# ON MEASURING GRAIN AND SUCH LOL



## Online Brewing Supplies (5/11/14)

My mate pistol patch from BIABrewer.info sent me this *link.* to funny shit that brewers do.
This is brewing gold RE measuring grain:


I just use the dodgy bathroom scales. I weigh myself before, write down my weight and then go downstairs, grab the malt, which I have put into a bucket, half full by eye, maybe have a drink or something to eat, go back upstairs and stand on the scales with the bucket balanced on my head (so I dont throw of the balance). I then write down my new weight and subtract the old weight from this, this gives me the weight of the grain. I repeat this process 5 or 6 times till I get the required quantity.
I have found this method much better than my previous one. I only had envelope scales that measured upto 50g, so I would weigh out 50g of malt, then spread it all out on some graph paper so that no grains were stacked (so the thickness was 1 grain thick) and count the number of squares that 50g of malt took up. Once I knew the area that 50g took up I could multiply out by my required quantity. I found that my driveway was the only area large enough to spread out my 5kg of grain spread to 1 grain thickness, so on it I marked out a 5cm grid (3g accuracy!). It was then a matter of spreading out the malt until enough squares in the grid were filled. It was quite a simple method but I had to find another way because a flock of cockies started hanging out in the trees near the house and would descend on the spread out grain while I was carefully eyeing along the ground to make sure the layer was only one grain thick. So I started doing it at night, but the cockies still came but they couldnt see in the dark, so now Im missing the top of my left ear and my right thumb.

THX Pat

Nev


----------



## Eagleburger (6/11/14)

I have been using 2kg kitchen scales. Going to ebay.


----------



## Spiesy (6/11/14)

Online Brewing Supplies said:


> My mate pistol patch from BIABrewer.info sent me this *link.* to funny shit that brewers do.
> This is brewing gold RE measuring grain:
> 
> 
> ...


What an idiot. 

You can buy decent commercial scales with 1g resolution on eBay for around $40 delivered. 
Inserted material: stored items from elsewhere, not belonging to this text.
(* ===== verification/HandlerWitnesses.v ===== *)
(** * HandlerWitnesses: the handler theorems at concrete requests

    Association lists as header maps and small stand-ins for the digest, date
    and XML crates; a bucket is created, objects are put in it, and each theorem
    is applied to a request on that store. *)

From Stdlib Require Import Ascii Strings.Byte.
From stdpp Require Import pretty.
From S2P Require Import Prelude Text Models Utf8 Validation Policy SkipMap Index IndexFacts FsModel Publication.
From S2P Require Import FileFacts PublicationFacts ConcreteEnv PublicationSafety Lifecycle Storage StorageFacts.
From S2P Require Import ConditionFacts BucketFacts Versions Listing Multipart Scenario LifecycleExecutor.
From S2P Require Import Http Cors Checksums ObjectHelpers Routing XmlDocuments ObjectHandlers.
From S2P Require Import ObjectWrites MultipartRequests Signatures DeleteDocument PlainStore HandlerRules.
From S2P Require Import ObjectReadFacts ObjectWriteFacts XmlFacts.

(** * Executable stand-ins for the request libraries

    A percent decoder, a small XML tokenizer, one-byte digests in hexadecimal and
    dates as numbers: instances of the parameters of the request handlers, on
    which the theorems about requests are evaluated. *)

(** ** Percent decoding *)

Definition hex_value (a : ascii) : option N :=
  let n := N_of_ascii a in
  if ((48 <=? n) && (n <=? 57))%N then Some (n - 48)%N
  else if ((65 <=? n) && (n <=? 70))%N then Some (n - 55)%N
  else if ((97 <=? n) && (n <=? 102))%N then Some (n - 87)%N else None.

Fixpoint percent_decode (s : string) : string :=
  match s with
  | String "%" ((String a (String b rest)) as tail) =>
      match hex_value a, hex_value b with
      | Some h, Some l => String (ascii_of_N (h * 16 + l)) (percent_decode rest)
      | _, _ => String "%" (percent_decode tail)
      end
  | String a rest => String a (percent_decode rest)
  | EmptyString => EmptyString
  end.

Definition percent_helpers : HelperEnv := {|
  ObjectHelpers.url_decode v := Ok (percent_decode v);
  http_date t := pretty t;
  to_rfc3339 t := pretty t |}.

Definition percent_policy : PolicyEnv := {|
  Policy.url_decode v := Some (percent_decode v);
  to_lowercase := Text.to_ascii_lowercase |}.

(** ** Digests *)

Definition byte_sum (b : bytes) : N := foldl (fun n x => (n + Byte.to_N x) mod 256)%N 7%N b.
Definition hex_digit (n : N) : ascii := ascii_of_N (if (n <? 10)%N then 48 + n else 87 + n).
Definition hex_text (b : bytes) : string :=
  foldr (fun x s => String (hex_digit (Byte.to_N x / 16)) (String (hex_digit (Byte.to_N x mod 16)) s)) "" b.
Definition one_byte (n : N) : bytes := [default x00 (Byte.of_N (n mod 256))].

Definition short_digests : PayloadDigests := {|
  md5_digest b := one_byte (byte_sum b);
  sha1_digest b := one_byte (byte_sum b);
  sha256_digest b := one_byte (byte_sum b);
  crc32_hash b := byte_sum b;
  crc32c_hash b := byte_sum b;
  crc64_nvme_hash b := byte_sum b;
  be_bytes n _ := repeat x00 n;
  hex_decode s := Some (as_bytes s);
  hex_encode := hex_text;
  base64_encode := hex_text;
  base64_decode s := Some (as_bytes s) |}.

(** A date is the number of its second. *)
Definition numbered_dates : SigningEnv := {|
  hmac_sha256 key data := one_byte (3 * byte_sum key + byte_sum data);
  parse_amz_date s := (fun n => Z.of_N n * SECOND)%Z <$> Text.parse_u64 s;
  format_amz_date t := pretty (Z.to_N (t / SECOND));
  format_date_stamp t := pretty (Z.to_N (t / (86400 * SECOND))) |}.

(** ** XML *)

Definition text_event (s : string) : list RawEvent := if Text.is_empty s then [] else [RText s].

(** Text between tags: a reference is an event of its own. *)
Fixpoint text_events (fuel : nat) (s : string) : list RawEvent :=
  match fuel, Text.split_once "&" s with
  | Datatypes.S fuel, Some (l, r) =>
      text_event l ++ match Text.split_once ";" r with
                      | Some (name, rest) => RRef name :: text_events fuel rest
                      | None => [RError "unterminated entity"]
                      end
  | _, _ => text_event s
  end.

Definition tag_name (s : string) : string := match Text.split_once " " s with Some (n, _) => n | None => s end.

Definition tag_event (s : string) : RawEvent :=
  if Text.starts_with s "/" then REnd (Text.slice_from 1 s)
  else if Text.starts_with s "?" || Text.starts_with s "!--" then ROther
  else if Text.starts_with s "!" then RDocType
  else if Text.ends_with s "/" then REmpty
  else RStart (tag_name s) (match Text.split_once " " s with
                            | Some (_, attributes) => [fst <$> Text.split_once "=" attributes]
                            | None => []
                            end).

Fixpoint tokens (fuel : nat) (s : string) : list RawEvent :=
  match fuel, Text.split_once "<" s with
  | Datatypes.S fuel, Some (text, r) =>
      text_events (String.length text) text ++
      match Text.split_once ">" r with
      | Some (tag, rest) => tag_event tag :: tokens fuel rest
      | None => [RError "unterminated tag"]
      end
  | _, _ => text_events (String.length s) s
  end.

Definition small_raw_xml : RawXml := {| raw_events s := tokens (String.length s) s |}.

(** With the texts trimmed. *)
Definition trimmed_event (e : RawEvent) : option XmlEvent :=
  match e with
  | RStart n _ => Some (XStart n)
  | REnd n => Some (XEnd n)
  | REmpty => Some (XEmpty "")
  | RText t => let t := Text.trim t in if Text.is_empty t then None else Some (XText t)
  | RCData t => Some (XCData t)
  | RRef n => Some (XRef n)
  | RDocType => Some XOther
  | ROther => Some XComment
  | RError m => Some (XError m)
  end.

Definition small_xml : QuickXml := {|
  xml_events s := omap trimmed_event (tokens (String.length s) s);
  Cors.unescape v := Ok v |}.

(** ** Instances *)

Definition assoc_get (n : string) (l : list (string * string)) : option string :=
  snd <$> head (filter (fun e => e.1 = n) l).

#[local] Instance list_headers : HttpLib := {|
  header_map := list (string * string);
  hm_empty := [];
  hm_get := assoc_get;
  hm_insert n v l := (n, v) :: filter (fun e => e.1 <> n) l;
  hm_entries l := l;
  header_name n := if Text.is_empty n || negb (all_of letter_or_hyphen n) then None else Some (Text.to_ascii_lowercase n);
  header_value v := all_of visible_ascii v;
  to_str v := all_of visible_ascii v |}.

#[local] Instance list_headers_laws : HttpLaws.
Proof.
  split; simpl.
  - done.
  - intros n v m. unfold assoc_get. by rewrite filter_cons_True.
  - intros n n' v m Hne. unfold assoc_get. rewrite filter_cons_False by done. f_equal. f_equal.
    apply list_filter_filter_l. by intros [a b] ->.
  - intros n n'. by destruct (Text.is_empty n || _); [|intros [= <-]].
  - intros n Hne Hn. rewrite Hn. destruct n; [done|]. done.
  - done.
Qed.

#[local] Instance plain_helpers : HelperEnv := {|
  url_decode v := Ok v;
  http_date t := pretty t;
  to_rfc3339 t := pretty t |}.

#[local] Instance plain_dates : Chrono := {|
  parse_date _ := None;
  parse_rfc3339 s := Z.of_N <$> Text.parse_u64 s;
  parse_rfc2822 s := Z.of_N <$> Text.parse_u64 s |}.

(** A digest is the length and the payload itself, as text. *)
#[local] Instance plain_digests : PayloadDigests := {|
  md5_digest b := b;
  sha1_digest b := b;
  sha256_digest b := b;
  crc32_hash b := N.of_nat (length b);
  crc32c_hash b := N.of_nat (length b);
  crc64_nvme_hash b := N.of_nat (length b);
  be_bytes n _ := repeat x00 n;
  hex_decode s := Some (as_bytes s);
  hex_encode b := text_of_bytes b;
  base64_encode b := text_of_bytes b;
  base64_decode s := Some (as_bytes s) |}.

#[local] Instance no_xml : QuickXml := {|
  xml_events _ := [];
  Cors.unescape v := Ok v |}.

#[local] Instance listed : HashOrder := {|
  hash_order _ l := l;
  hash_order_perm _ _ := Permutation_refl _ |}.

(** ** The store *)

Definition photos : string := "photos".
Definition cat : string := "cat.txt".
Definition shop : Store := run (create_bucket photos) 0 Scenario.blank.

Lemma shop_empty k : stored photos ∅ k None shop.
Proof.
  destruct (run_calm (create_bucket photos) (fun _ w' => exists t, created photos t (w_fs w')) 0 Scenario.blank) as [_ [t Hc]];
    [|by eapply created_stored].
  apply wp_create_bucket; [done|apply blank_ok|done|by eauto].
Qed.

Definition stock (o : Object) : Store := run (put_object photos cat o) 100 shop.

Lemma stock_stored o : o_size o = size_of (o_data o) -> stored photos ∅ cat (put_pair o) (stock o).
Proof.
  intros Hsz. destruct (run_calm (put_object photos cat o) (fun _ w' => stored photos ∅ cat (put_pair o) w') 100 shop)
    as [_ Hs]; [|exact Hs].
  eapply wp_mono; [exact (fs_put photos ∅ cat None o Hsz _ shop (shop_empty cat))|by intros ? ? [_ ?]|by intros ? ? [? _]|done].
Qed.

Definition text : Object := text_object cat "the cat sat".
Definition marked (k v : string) : Object := with_provider_metadata {[k := v]} text.
Definition held_text : Object := marked S3_OBJECT_LOCK_LEGAL_HOLD_KEY "ON".
Definition sealed_text : Object := marked S3_SSE_C_ALGORITHM_KEY "AES256".

Definition request (method : string) (headers : list (string * string)) (body : string) : Request :=
  mkRequest method "/photos/cat.txt" None headers (as_bytes body) ∅ None.
Definition plain_get : Request := request "GET" [] "".

Lemma text_readable : readable (put_pair text).
Proof. split_and!; vm_compute; reflexivity. Qed.
Lemma sealed_readable : readable (put_pair sealed_text).
Proof. split_and!; vm_compute; reflexivity. Qed.

(** ** Reads *)

Lemma get_object_exact_witness :
  exists r s' σ', object_full_response photos cat plain_get "id" (quiet 300) (stock text) = (Done r, s', σ') /\
    stored photos ∅ cat (put_pair text) s' /\ read_answer plain_get None (put_pair text) r.
Proof.
  apply (get_object_exact photos ∅ cat (put_pair text) plain_get "id" (stock text) (quiet 300));
    [by apply stock_stored|apply text_readable|apply quiet_calm].
Defined.

Lemma range_request_exact_witness :
  exists r s' σ', object_range_response photos cat plain_get "id" "bytes=4-6" (quiet 300) (stock text) = (Done r, s', σ') /\
    stored photos ∅ cat (put_pair text) s' /\ read_answer plain_get (Some (4%N, Some 6%N)) (put_pair text) r.
Proof.
  destruct (range_request_exact photos ∅ cat (put_pair text) plain_get "id" "bytes=4-6" (stock text) (quiet 300))
    as (r & s' & σ' & Hrun & Hs & _ & Hr); [by apply stock_stored|apply text_readable|apply quiet_calm|].
  exists r, s', σ'. split_and!; [exact Hrun|exact Hs|apply Hr; vm_compute; reflexivity].
Defined.

Lemma head_object_exact_witness :
  exists r s' σ', head_response photos cat plain_get "id" (quiet 300) (stock text) = (Done r, s', σ') /\
    stored photos ∅ cat (put_pair text) s' /\
    rs_status r = 200%N /\ rs_body r = [] /\
    hm_get "content-length" (rs_headers r) = Some (pretty (size_of (o_data text))) /\
    hm_get "etag" (rs_headers r) = Some (quoted_etag (o_etag text)).
Proof.
  apply (head_object_exact photos ∅ cat (put_pair text) plain_get "id" (stock text) (quiet 300));
    [by apply stock_stored|apply text_readable|reflexivity|apply quiet_calm].
Defined.

Definition conditional_get (headers : list (string * string)) : Request := request "GET" headers "".

Lemma preconditions_follow_rfc9110_witness :
  object_verdict (conditional_get [("if-none-match", "*")]) text = rfc9110_verdict (conditional_get [("if-none-match", "*")]) text.
Proof. apply preconditions_follow_rfc9110; [left; reflexivity|right; reflexivity]. Defined.

Definition revalidation : Request := conditional_get [("if-none-match", "other"); ("if-modified-since", "5")].

Lemma changed_entity_not_modified_witness :
  object_verdict revalidation text = NotModified /\ rfc9110_verdict revalidation text = Proceed.
Proof. apply (changed_entity_not_modified revalidation text "other" "5" 5%Z); (reflexivity || (vm_compute; congruence)). Defined.

Lemma range_parsers_agree_witness : parse_range "bytes=2-9" = Some (2%N, Some 9%N).
Proof. apply range_parsers_agree. vm_compute. reflexivity. Defined.

(** ** Writes *)

Definition checked_put : Request := request "PUT" [("x-amz-checksum-sha1", "payload")] "payload".

Lemma accepted_checksums_match_witness :
  base64_decode "payload" = Some (digest checked_put "SHA1") /\ (length (supplied checked_put) <= 1)%nat.
Proof.
  destruct (accepted_checksums_match checked_put) as (Hmatch & Hlen & _); [vm_compute; reflexivity|].
  split; [|exact Hlen]. apply (Hmatch "SHA1" "sha1"); [|reflexivity]. unfold ALGORITHMS. set_solver.
Defined.

Definition new_put : Request := request "PUT" [] "a newer body".

Lemma new_put_plain : plain_put_request photos cat new_put.
Proof. split; [vm_compute; reflexivity..| |reflexivity]. by intros o. Qed.

Lemma legal_hold_survives_requests_witness :
  exists r s' σ', put_content 10 photos cat new_put "id" (quiet 300) (stock held_text) = (Done (Ok r), s', σ') /\
    refusing r /\ stored photos ∅ cat (put_pair held_text) s'.
Proof.
  apply (legal_hold_survives_requests 10 photos ∅ cat (with_version_id None held_text) (o_data held_text) new_put "id"
    (stock held_text) (quiet 300)); [by apply stock_stored|reflexivity|reflexivity|apply quiet_calm|set_solver].
Defined.

Definition create_only : Request := request "PUT" [("if-none-match", "*")] "a newer body".

Lemma conditional_put_exact_witness :
  exists r s' σ' y, store_put_object photos cat create_only "id" text (quiet 300) (stock text) = (Done r, s', σ') /\
    stored photos ∅ cat y s' /\ rs_status r = 412%N /\ y = put_pair text.
Proof.
  apply (conditional_put_exact photos ∅ cat (put_pair text) create_only "id" text (stock text) (quiet 300));
    [by apply stock_stored|reflexivity|reflexivity|reflexivity|apply quiet_calm].
Defined.

Lemma put_request_read_back_witness :
  exists put got s' σ' o, put_and_get photos cat new_put "id" (current (put_pair text)) plain_get "id2" (quiet 300) (stock text)
      = (Done (put, got), s', σ') /\
    rs_status put = 200%N /\ put_object_of cat new_put (put_pair text) o /\ stored photos ∅ cat (put_pair o) s' /\
    carries 200 o (rq_body new_put) None got.
Proof.
  apply (put_request_read_back photos ∅ cat (put_pair text) new_put "id" plain_get "id2" (stock text) (quiet 300));
    [by apply stock_stored|apply text_readable|reflexivity|apply new_put_plain|reflexivity|reflexivity|vm_compute; congruence
    |vm_compute; reflexivity|by repeat constructor|apply quiet_calm].
Defined.

Lemma plain_put_keeps_customer_key_witness :
  exists put got s' σ', put_and_get photos cat new_put "id" (Some (strip_data (with_version_id None sealed_text))) plain_get "id2"
      (quiet 300) (stock sealed_text) = (Done (put, got), s', σ') /\
    rs_status put = 200%N /\ rs_status got = 400%N.
Proof.
  apply (plain_put_keeps_customer_key photos ∅ cat (with_version_id None sealed_text) (o_data sealed_text) new_put "id"
    plain_get "id2" (stock sealed_text) (quiet 300));
    [by apply stock_stored|apply sealed_readable|apply new_put_plain|reflexivity|vm_compute; reflexivity
    |vm_compute; reflexivity|apply quiet_calm|vm_compute; reflexivity|vm_compute; reflexivity|vm_compute; reflexivity].
Defined.

(** ** Routing *)

Lemma virtual_host_equals_path_style_witness :
  route_from_parts "PUT" ("/" +:+ "a/b") (Some ("photos" +:+ ".s3.amazonaws.com")) =
  route_from_parts "PUT" ("/" +:+ "photos" +:+ "/" +:+ "a/b") None.
Proof.
  apply (virtual_host_equals_path_style "PUT" "photos" "a/b" ".s3.amazonaws.com"); [vm_compute; reflexivity|].
  right. split; vm_compute; reflexivity.
Defined.

Lemma tagging_document_read_witness :
  let read tags := collect_tag_set (document (([("team", "blue")] ≫= plain_tag) ++ tags)) false false None ∅ in
  read (tag_events [XText "note"] []) = Ok {[ "team" := "blue" ]} /\
  read (tag_events [XText "R"; XRef "amp"; XText "D"] [XText "red"]) = Ok (<["D" := "red"]> {[ "team" := "blue" ]}).
Proof.
  destruct (tagging_document_read [("team", "blue")] "note" "red" ("R", "D")) as (_ & Hempty & Hkey & _);
    [by repeat constructor|by split].
Defined.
Surely you owe it to your beer to get your recipe right.


----------



## Blind Dog (6/11/14)

Not sure about the bathroom scales, but the graph paper method is sheer genius. And entirely sane


----------



## Yob (6/11/14)

Surely you jest..

I used to use my hop scales (5kg @ 0.1g resolution) but even that got old.. I then discovered that my 'scoop' was about 500g so I started 'weighing' be scoops..

14 scoops pale
10 scoops wheat
10 scoops munich

now with having played with my mash system a bit.. and the astonishing efficiency of the last brewday.. (first runnings 1.115) I'm wanting to dial it in again.. just bought one of THESE so I can once again do an accurate measure to know what my system eff. is.

I need to track down where the eff jump came from.. was it the change to the MM3 or the extra long mash out I did.. either way, the scoop method for now is sidelined in favour of new shiny scales :super:


----------



## Eagleburger (6/11/14)

A nearly full 4L icecream container is 2kg.


----------



## Blind Dog (6/11/14)

How long was your mash out? I've moved to exteded mash outs (sometimes overnight) simply because it allows me extra time in the brew day to do family stuff. Efficiency has jumped 3%-5%

Thanks for the link to the scales (mine are crap; keep resetting to US units mid way through a grain weight). Saves a heap on the graph paper I was going to order


----------



## Yob (6/11/14)

Blind Dog said:


> How long was your mash out? I've moved to exteded mash outs (sometimes overnight) simply because it allows me extra time in the brew day to do family stuff. Efficiency has jumped 3%-5%


I'd mashed at 63 for an hour, set the controller to ramp to 78 and went to lunch so inclusive of ramp times probably 1.5 hours till I got back.. before that I'd probably expect first runnings to be 1.085 so were talking a good 30 points :blink:


----------



## brewinski (6/11/14)

I got sick of measuring out water in my 500ml measuring jug, and could find anything else big and accurate enough, till I discovered that 4 seconds of the tap running in the kitchen (as long as no other taps, washing machines, dishwashers et al) gave me 500ml, so now I just time it to get the right litre-idge.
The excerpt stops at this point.